The Fork was crossed, pinned down, substantiated by the traversal of a different form: a Meeting House Road to which the laws, our laws, of space and time and distance obeyed. A market, Codman Square, was thrown up around an impossible unity, an unimaginable contract. Those that understood watched and learned and forevermore hid the Way.

But to hide such a thing as the Way was not simple. It was a culture, and to modify that was to modify a people, their world view, their psyche. To hold Truth in darkness became a mad and impossible task. The Way still appeared sometimes in form; in meandering cowpaths and stream beds; in trickery, jest, and passion to the foreigners who traveled them, improved them, paved and finished them. Concrete and asphalt roads and highways that never run straight, that never take travelers to their destination, that wind and meander in blessed lunacy. This was what was left of the Way. Almost.

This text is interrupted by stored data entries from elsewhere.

(** [handlers/agent.rs]. *)
Definition trimmed_login (login : option string) : option string :=
  l ← login; let l := str_trim l in if str_is_empty l then None else Some l.
Definition review_author_matches_reviewer_login (review_login reviewer_login : option string)
  : bool :=
  match trimmed_login review_login, trimmed_login reviewer_login with
  | Some a, Some b => String.eqb (to_ascii_lowercase a) (to_ascii_lowercase b)
  | _, _ => false
  end.
(** The instant of an approval is not stored, so after a restart the failed
    checks of an approved head are never announced as blocking it, however
    often and with whatever check results the approved head is polled. *)
Theorem restart_forgets_the_block (sha branch : string) (agent_type : AgentType) (now : Z)
    (persisted : WatcherPrState) (ps : list Poll)
    (P : wp_last_review_state persisted = Approved /\ wp_last_head_sha persisted = Some sha)
    (H : Forall (approved_poll sha) ps) :
  notices ["ci_blocked"] (run_polls ps (restored_state persisted branch agent_type sha now)).2
  = 0%nat.
Proof.
  assert (L : approval_lost sha (restored_state persisted branch agent_type sha now)).
  { destruct P as [P1 P2]. split; cbn; [by rewrite P2|done|done]. }
  revert L. generalize (restored_state persisted branch agent_type sha now).
  induction H as [|p ps Hp _ IH]; intros st L; [done|].
  cbn [run_polls]. destruct (lost_poll sha p st Hp L) as [L1 N1].
  destruct (compute_pr_actions_with_context p st) as [st1 a]. specialize (IH st1 L1).
  destruct (run_polls ps st1) as [st2 b]. cbn [fst snd] in *. rewrite notices_app. lia.
Qed.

Boston is a city of tunnels: the mundane of Copley Place and the scandalous of Old City Hall. The T cuts deep through Boston’s heart, but one Tunnel digs still deeper. As understanding of the Way receded from their people’s culture, deeper and farther out of sight did its Paths move physically; below prying eyes and beyond divergent minds.

Waiting and weakening below Boston’s blossoming new streets and conduits, the Way sat unused. Its owners and sustainers diminished and integrated, losing what they had once known in fullness.

For so long, this stranger said, he had been the last to hold this Secret, this Truth, dim and alive for this world. But, he said, that is no longer. It is yours now.

Somehow this, among all else, shocked me. I startled to my feet. Stumbling, running, falling, I struck the ground. Turning back I looked but he was gone. The grass, the light, gone. Only dirt, dark, moist and broken remained.

Even now I do not know what happened. Was it guilt for granting me his people’s last covenant? Mad awareness? What new direction has It taken?

I fear It waits for me. Storm drains groan as I pass and asphalt cracks spider and deepen in the streets. In the subway I see doors that never open and trains that never stop. The harbor churns; bubbles, enormous, burst from the deep.

I do not know if It stalks me out of malice or loneliness. I feel and try to empathize: I am aware of It but do not yet understand Its Paths, Its Corridors, Its Entrances.

I cannot travel the Way alone. So I share It with you.